“Life is really simple, but we insist on making it complicated.” ~Confucius
I’ve seen several psychiatrists, psychologists, and therapists in my life. I admit that freely. It’s a fact. And I’ve gone to see them not because I’m crazy, but instead because I’m confused. Isn’t that why most people go? Life is confusing, the starts and stops, the ebbs and flows, just the very nature of existence. People do things for a plethora of reasons, most of which are unknown to anybody but themselves, but those of us affected by those choices end up dealing with the aftermath, the consequences that inevitably come as a result. We just want to know, “Why?”

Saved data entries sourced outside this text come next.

Lemma elem_of_retained_words (w : str) strings :
  w ∈ retained_words parse strings
  ↔ ∃ text line,
      text ∈ strings ∧ line ∈ lines_of parse text
      ∧ retained line ∧ w = word_of line.
Proof.
  unfold retained_words. rewrite list_elem_of_bind. split.
  - intros (text & Hw & Htext).
    apply list_elem_of_fmap in Hw as (line & -> & Hline).
    apply list_elem_of_filter in Hline as [Hret Hline].
    by exists text, line.
  - intros (text & line & Htext & Hline & Hret & ->).
    exists text. split; [|done].
    apply list_elem_of_fmap. exists line. split; [done|].
    by apply list_elem_of_filter.
Qed.

End AnalyzerFacts.

(** ** Rendering and fetching *)

Section RenderFacts.

Variable parse : str → str.
Variable generate : WordCloud → str → result Image.
Variable plt : Pyplot.

Implicit Types (strings : list str) (output_path : str) (w : World).

(** A list of strings is walked item by item, and no item is refused. *)
Lemma texts_of_strings strings : texts_of (PList (PStr <$> strings)) = Ok strings.
Proof.
  unfold texts_of. induction strings as [|text strings IH]; [done|].
  rewrite fmap_cons. cbn [all_str as_str]. by rewrite IH.
Qed.

(** The guard [if not text.strip()] taken: the message, and the return. *)
Lemma generate_wordcloud_blank strings output_path w :
  truthy (strip (join [SPACE] (analyze_strings parse strings))) = false →
  generate_wordcloud parse generate plt (PList (PStr <$> strings)) output_path w
  = print NO_WORDS w.
Proof.
  intros Hblank. unfold generate_wordcloud, mbind, M_bind, bind, lift.
  rewrite texts_of_strings. by rewrite Hblank.
Qed.

(** The guard passed: the renderer is called on the joined words. *)
Lemma generate_wordcloud_drawn strings output_path w :
  truthy (strip (join [SPACE] (analyze_strings parse strings))) = true →
  generate_wordcloud parse generate plt (PList (PStr <$> strings)) output_path w
  = (wordcloud ← lift (generate CLOUD (join [SPACE] (analyze_strings parse strings)));
     save_and_show plt wordcloud output_path) w.
Proof.
  intros Hdrawn. unfold generate_wordcloud at 1.
  unfold mbind at 1, M_bind at 1, bind at 1, lift at 1.
  rewrite texts_of_strings. by rewrite Hdrawn.
Qed.

End RenderFacts.

Section FetchFacts.

Variable requests_get : str → result Response.

Implicit Types (url : str) (response : Response) (w : World).

(** Status 200: what [response.json()] gives, as it is. *)
Lemma fetch_texts_200 url response w :
  requests_get url = Ok response →
  status_code response = 200%Z →
  fetch_texts requests_get url w = (json response, w).
Proof.
  intros Hget Hstatus. unfold fetch_texts, mbind, M_bind, bind, lift.
  by rewrite Hget, Hstatus.
Qed.

(** Any other status: the message, and the empty list. *)
Lemma fetch_texts_other url response w :
  requests_get url = Ok response →
  status_code response ≠ 200%Z →
  fetch_texts requests_get url w
  = (Ok (PList []), {| stdout := stdout w ++ [FAILED_PREFIX ++ url];
                       files := files w;
                       shown := shown w |}).
Proof.
  intros Hget Hstatus. unfold fetch_texts, mbind, M_bind, bind, lift.
  rewrite Hget. by apply Z.eqb_neq in Hstatus as ->.
Qed.

(** No response at all: the error of the client goes up. *)
Lemma fetch_texts_raises url e w :
  requests_get url = Raise e → fetch_texts requests_get url w = (Raise e, w).
Proof.
  intros Hget. unfold fetch_texts, mbind, M_bind, bind, lift.
  by rewrite Hget.
Qed.

End FetchFacts.

Example cloud_of_neko_ga_hashiru :
  generate_wordcloud tagger pixel_renderer sample_pyplot
    (PList [PStr NEKO_GA_HASHIRU]) (decode "out") empty_world
  = (Ok tt,
     {| stdout := [SAVED_PREFIX ++ decode "out" ++ SAVED_SUFFIX];
        files := {[ decode "out.png" := white_file 300 TIGHT ]};
        shown := [] |}).
Proof. vm_compute. reflexivity. Qed.

Example cloud_without_pixels :
  generate_wordcloud tagger (λ _ _, Ok []) sample_pyplot
    (PList [PStr NEKO_GA_HASHIRU]) DEFAULT_OUTPUT_PATH empty_world
  = (Raise TypeError, empty_world).
Proof. vm_compute. reflexivity. Qed.

Example cloud_of_none_item :
  generate_wordcloud tagger pixel_renderer sample_pyplot
    (PList [PStr NEKO_GA_HASHIRU; PNone]) DEFAULT_OUTPUT_PATH empty_world
  = (Raise AttributeError, empty_world).
Proof. reflexivity. Qed.

Example cloud_of_number :
  generate_wordcloud tagger pixel_renderer sample_pyplot (PInt 3)
    DEFAULT_OUTPUT_PATH empty_world
  = (Raise TypeError, empty_world).
Proof. reflexivity. Qed.

(** ** The properties of the specification *)

(** C1. For every analyzer output, the result of [analyze_strings] is the
    list of the words (field 0) of the retained lines, and a word is in it
    iff it is field 0 of a line that is not the end-of-output marker, not
    blank, has at least 5 tab-separated fields, and whose field 4 has as
    first hyphen-delimited segment one of 名詞, 動詞, 形容詞. *)
Theorem analyze_strings_retained (parse : str → str) (strings : list str) :
  analyze_strings parse strings
  = (strings ≫= λ text,
       word_of <$> filter retained (split NEWLINE (parse text)))
  ∧ ∀ w : str,
      w ∈ analyze_strings parse strings
      ↔ ∃ text line,
          text ∈ strings ∧ line ∈ split NEWLINE (parse text)
          ∧ (line ≠ EOS ∧ line ≠ []
             ∧ (5 ≤ length (split TAB line))%nat
             ∧ first_segment (item 4 (split TAB line)) ∈ [NOUN; VERB; ADJECTIVE])
          ∧ w = item 0 (split TAB line).
Proof.
  split; [apply analyze_strings_spec|].
  intros w. rewrite analyze_strings_spec. apply elem_of_retained_words.
Qed.

(** C4. A line with fewer than 5 tab-separated fields is excluded: it leaves
    the list of words as it is, the result is the one obtained with all such
    lines deleted from the analyzer's output, and every word of the result
    is field 0 of a line with at least 5 fields. *)
Theorem analyze_strings_skips_malformed (parse : str → str) (strings : list str) :
  (∀ (result_words : list str) (line : str),
      (length (split TAB line) < 5)%nat →
      analyze_line result_words line = result_words)
  ∧ analyze_strings parse strings
    = (strings ≫= λ text,
         foldl analyze_line []
           (filter (λ line, (5 ≤ length (split TAB line))%nat)
                   (split NEWLINE (parse text))))
  ∧ ∀ w : str,
      w ∈ analyze_strings parse strings →
      ∃ text line,
        text ∈ strings ∧ line ∈ split NEWLINE (parse text)
        ∧ (5 ≤ length (split TAB line))%nat
        ∧ w = item 0 (split TAB line).
Proof.
  split; [|split].
  - intros result_words line Hlen. apply analyze_line_short.
    unfold well_formed, fields. lia.
  - rewrite analyze_strings_spec. unfold retained_words.
    apply list_bind_ext; [|done]. intros text.
    pose proof (analyze_lines_well_formed [] (lines_of parse text)) as Hwf.
    rewrite analyze_lines_spec in Hwf. exact Hwf.
  - intros w Hw. rewrite analyze_strings_spec in Hw.
    apply elem_of_retained_words in Hw
      as (text & line & Htext & Hline & (_ & _ & Hlen & _) & ->).
    by exists text, line.
Qed.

We do this complicated dance as human beings every single day of our lives. People judge us, we stress out, and we deal with it the best way we know how. The best way I know how to deal is to talk things out, or even just to write things out. Getting those words and moods out in a constructive way has been difficult for me, though. I get started with a therapist, she helps me talk through my issues, and then I leave thinking I now have all the tools I need to uncomplicate my life. But I don’t, and I don’t realize it until a ways down the road when something bad happens and I freeze, stuck in a seeming glitch in my own matrix.
You’d think I might decide when those things happen to go back to whichever therapist I disappeared from, but by that point I’m embarrassed that I didn’t put it all behind me. I’m worried that she will judge me like I feel I’m being judged by everyone else, and I put it off until I feel too much time has passed for me to return. It’s truly a self-perpetuating feeling that can drive me insane if I focus on it too long. So I put that out of my mind too, but it’s not really gone. It just festers below the surface like so much else in my life until I make another poor choice and I’m forced to seek help again.
And the whole time between those poor choices is spent writing out my feelings, trying to get them out, to force them out like garbage tied up in a plastic bag left by the curb. But that can only do so much. You see, writing is an outlet but it’s not a cure. It can’t change the way I make my choices, or hijack my decisions and make them right. I feel a weight lifted off me, but maybe that’s simply another way I delude myself into thinking I’m okay, that these complications in my life are just stepping stones and not roadblocks. Then I look up, though, from my writing, and I realize where I am in my life, somewhere I never wanted to be, somewhere I never thought I would be, and I’m treading water.
So I need to change my established patterns. I need to go back to when things were simple, when every choice wasn’t a behemoth waiting to take off my head when I mess it up. But how do I get there?